REQUIREMENT: A complete answer lists every line of the material where the string "PyInt" occurs.

RECORDS SHOWN:
(** * haasngc_post: the Haas NGC post-processor, embedded and verified

    A shallow embedding of [src/haasngc_post.py]: the option resolver
    [processArguments], the line-number helper [linenumber], the per-leaf
    translator [parse] and the driver [export], followed by the properties
    proved about them.

    Conventions of the embedding.
    - Python exceptions are values of [exn]; a computation that may raise
      returns a [result].  An exception ends the run: what the module
      holds after it is not modelled.
    - The module-level names the code only reads after option processing
      (OUTPUT_COMMENTS, MODAL, PRECISION, PREAMBLE, ...) are the fields of
      [settings]; the two module-level names that [parse] and [linenumber]
      assign (LINENR, tapSpeed) are the fields of [state] and are threaded
      through every call.
    - Text is ASCII.  The case mapping and the white-space class that Python
      gives to code points above 127 are not modelled.
    - FreeCAD's quantities and Python's float formatting are behind the
      interface [NumLib]; argparse, shlex, the time stamp and the preview
      dialog are behind the interface [Host]. *)

From Stdlib Require Import ZArith QArith Strings.String Strings.Ascii.
From Stdlib Require Import List Bool DecimalString Lia.
From stdpp Require Import base option list gmap strings.

Local Open Scope Z_scope.
Local Open Scope string_scope.

(** ** Exceptions and results *)

Inductive exn : Set :=
| AttributeError | TypeError | IndexError | KeyError | ValueError
| OverflowError | SystemExit.

(** [except Exception] catches everything but the exits, which derive from
    BaseException only. *)
Definition is_Exception (e : exn) : bool :=
  match e with SystemExit => false | _ => true end.

Inductive result (A : Type) : Type :=
| Ok (a : A)
| Raise (e : exn).
Arguments Ok {A} a.
Arguments Raise {A} e.

#[export] Instance result_ret : MRet result := fun A a => Ok a.
#[export] Instance result_bind : MBind result := fun A B f m =>
  match m with Ok a => f a | Raise e => Raise e end.
#[export] Instance result_fmap : FMap result := fun A B f m =>
  match m with Ok a => Ok (f a) | Raise e => Raise e end.

Definition is_Ok {A} (r : result A) : bool :=
  match r with Ok _ => true | Raise _ => false end.

(** ** Python string operations (ASCII) *)

Definition LF : string := String (ascii_of_nat 10) EmptyString.
Definition CR : ascii := ascii_of_nat 13.

Definition upper_ascii (c : ascii) : ascii :=
  let n := nat_of_ascii c in
  if ((97 <=? n) && (n <=? 122))%nat then ascii_of_nat (n - 32) else c.

(** [s.upper()] *)
Fixpoint upper (s : string) : string :=
  match s with
  | EmptyString => EmptyString
  | String c r => String (upper_ascii c) (upper r)
  end.

(** [c.isspace()]: tab, line feed, vertical tab, form feed, carriage return,
    the four separators 0x1c-0x1f and the blank. *)
Definition is_space (c : ascii) : bool :=
  let n := nat_of_ascii c in
  (((9 <=? n) && (n <=? 13)) || ((28 <=? n) && (n <=? 32)))%nat.

Fixpoint lstrip (s : string) : string :=
  match s with
  | EmptyString => EmptyString
  | String c r => if is_space c then lstrip r else s
  end.

Fixpoint rstrip (s : string) : string :=
  match s with
  | EmptyString => EmptyString
  | String c r =>
      match rstrip r with
      | EmptyString => if is_space c then EmptyString else String c EmptyString
      | r' => String c r'
      end
  end.

(** [s.strip()] *)
Definition strip (s : string) : string := rstrip (lstrip s).

(** [s.replace("  ", " ")]: the occurrences are found left to right and do
    not overlap, so three blanks become two. *)
Fixpoint replace_double_space (s : string) : string :=
  match s with
  | String " " (String " " r) => String " " (replace_double_space r)
  | String c r => String c (replace_double_space r)
  | EmptyString => EmptyString
  end.

(** The line boundaries of [str.splitlines] within ASCII. *)
Definition is_linebreak (c : ascii) : bool :=
  let n := nat_of_ascii c in
  (((10 <=? n) && (n <=? 13)) || ((28 <=? n) && (n <=? 30)))%nat.

Definition snoc (s : string) (c : ascii) : string := s +:+ String c EmptyString.

Fixpoint splitlines_from (keepends : bool) (cur : string) (s : string)
  : list string :=
  match s with
  | EmptyString => if String.eqb cur "" then [] else [cur]
  | String c r =>
      if Ascii.eqb c CR then
        match r with
        | String d r' =>
            if Ascii.eqb d (ascii_of_nat 10) then
              (if keepends then snoc (snoc cur c) d else cur)
                :: splitlines_from keepends "" r'
            else (if keepends then snoc cur c else cur)
                   :: splitlines_from keepends "" r
        | EmptyString => [if keepends then snoc cur c else cur]
        end
      else if is_linebreak c then
        (if keepends then snoc cur c else cur) :: splitlines_from keepends "" r
      else splitlines_from keepends (snoc cur c) r
  end.

(** [s.splitlines(keepends)] *)
Definition splitlines (keepends : bool) (s : string) : list string :=
  splitlines_from keepends "" s.

(** [str(n)] for an int *)
Definition str_Z (z : Z) : string := NilZero.string_of_int (Z.to_int z).

(** [s[0]] *)
Definition first_char (s : string) : result ascii :=
  match s with
  | EmptyString => Raise IndexError
  | String c _ => Ok c
  end.

Definition paren : ascii := "("%char.

(** The value of PRECISION: the int 3 at import, the int 4 after --inches,
    otherwise the string argparse stored. *)
Inductive pyval : Set :=
| PyInt (z : Z)
| PyStr (s : string).

Definition str (v : pyval) : string :=
  match v with PyInt z => str_Z z | PyStr s => s end.

(** ** The numeric library

    Parameter values are Python floats and every conversion goes through
    FreeCAD's [Units.Quantity]; neither is part of this repository.  The
    translator uses them through the operations below only. *)

Class NumLib : Type := {
  (** the values stored in [Command.Parameters] *)
  num : Type;
  (** [a == b] on two such values *)
  num_eqb : num -> num -> bool;
  (** [int(a)] *)
  num_int : num -> result Z;
  (** the values of [Path.Command("G0", {"X": -1, ..., "F": 0.0}).Parameters] *)
  num_minus_one : num;
  num_zero : num;
  (** [format(float(Units.Quantity(a, Length).getValueAs(unit)), spec)] *)
  length_as : string -> string -> num -> result string;
  (** [Units.Quantity(a, Velocity).getValueAs(unit) > 0.0] *)
  velocity_positive : string -> num -> bool;
  (** [format(float(Units.Quantity(a, Velocity).getValueAs(unit)), spec)] *)
  velocity_as : string -> string -> num -> result string
}.

(** ** The host: option parsing, clock and preview dialog *)

(** The namespace [parser.parse_args] returns for the eleven options. *)
Record Namespace : Set := {
  no_header : bool;
  no_comments : bool;
  line_numbers : bool;
  no_show_editor : bool;
  precision : string;
  preamble : option string;
  postamble : option string;
  inches : bool;
  no_modal : bool;
  no_axis_modal : bool;
  no_tlo : bool
}.

Inductive parse_result : Set :=
| Parsed (args : Namespace)
| ParseRaises (e : exn).

Class Host : Type := {
  (** [parser.parse_args(shlex.split(argstring))] *)
  parse_args : string -> parse_result;
  (** [str(now)], fixed when the module is imported *)
  now_str : string;
  (** [FreeCAD.GuiUp] *)
  GuiUp : bool;
  (** what the preview dialog hands back for a text *)
  editor : string -> string
}.

(** ** Module-level configuration and state *)

Record settings : Set := {
  OUTPUT_COMMENTS : bool;
  OUTPUT_HEADER : bool;
  OUTPUT_LINE_NUMBERS : bool;
  SHOW_EDITOR : bool;
  MODAL : bool;
  USE_TLO : bool;
  OUTPUT_DOUBLES : bool;
  UNITS : string;
  UNIT_SPEED_FORMAT : string;
  UNIT_FORMAT : string;
  PRECISION : pyval;
  PREAMBLE : string;
  POSTAMBLE : string;
  PRE_OPERATION : string;
  POST_OPERATION : string;
  TOOL_CHANGE : string
}.

Definition COMMAND_SPACE : string := " ".
Definition MACHINE_NAME : string := "HAASNGC".

(** The values the module assigns when it is imported. *)
Definition default_settings : settings := {|
  OUTPUT_COMMENTS := true;
  OUTPUT_HEADER := true;
  OUTPUT_LINE_NUMBERS := false;
  SHOW_EDITOR := true;
  MODAL := true;
  USE_TLO := true;
  OUTPUT_DOUBLES := false;
  UNITS := "G21";
  UNIT_SPEED_FORMAT := "mm/min";
  UNIT_FORMAT := "mm";
  PRECISION := PyInt 3;
  PREAMBLE := "G17 G54 G40 G49 G80 G90" +:+ LF;
  POSTAMBLE := "M05" +:+ LF +:+ "G53 G0 Z0.000" +:+ LF
               +:+ "G53 G0 X-350.000 Y0.000" +:+ LF +:+ "M30" +:+ LF;
  PRE_OPERATION := "";
  POST_OPERATION := "";
  TOOL_CHANGE := ""
|}.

PROBLEM SOLUTION:
| PyInt (z : Z)
  match v with PyInt z => str_Z z | PyStr s => s end.
  PRECISION := PyInt 3;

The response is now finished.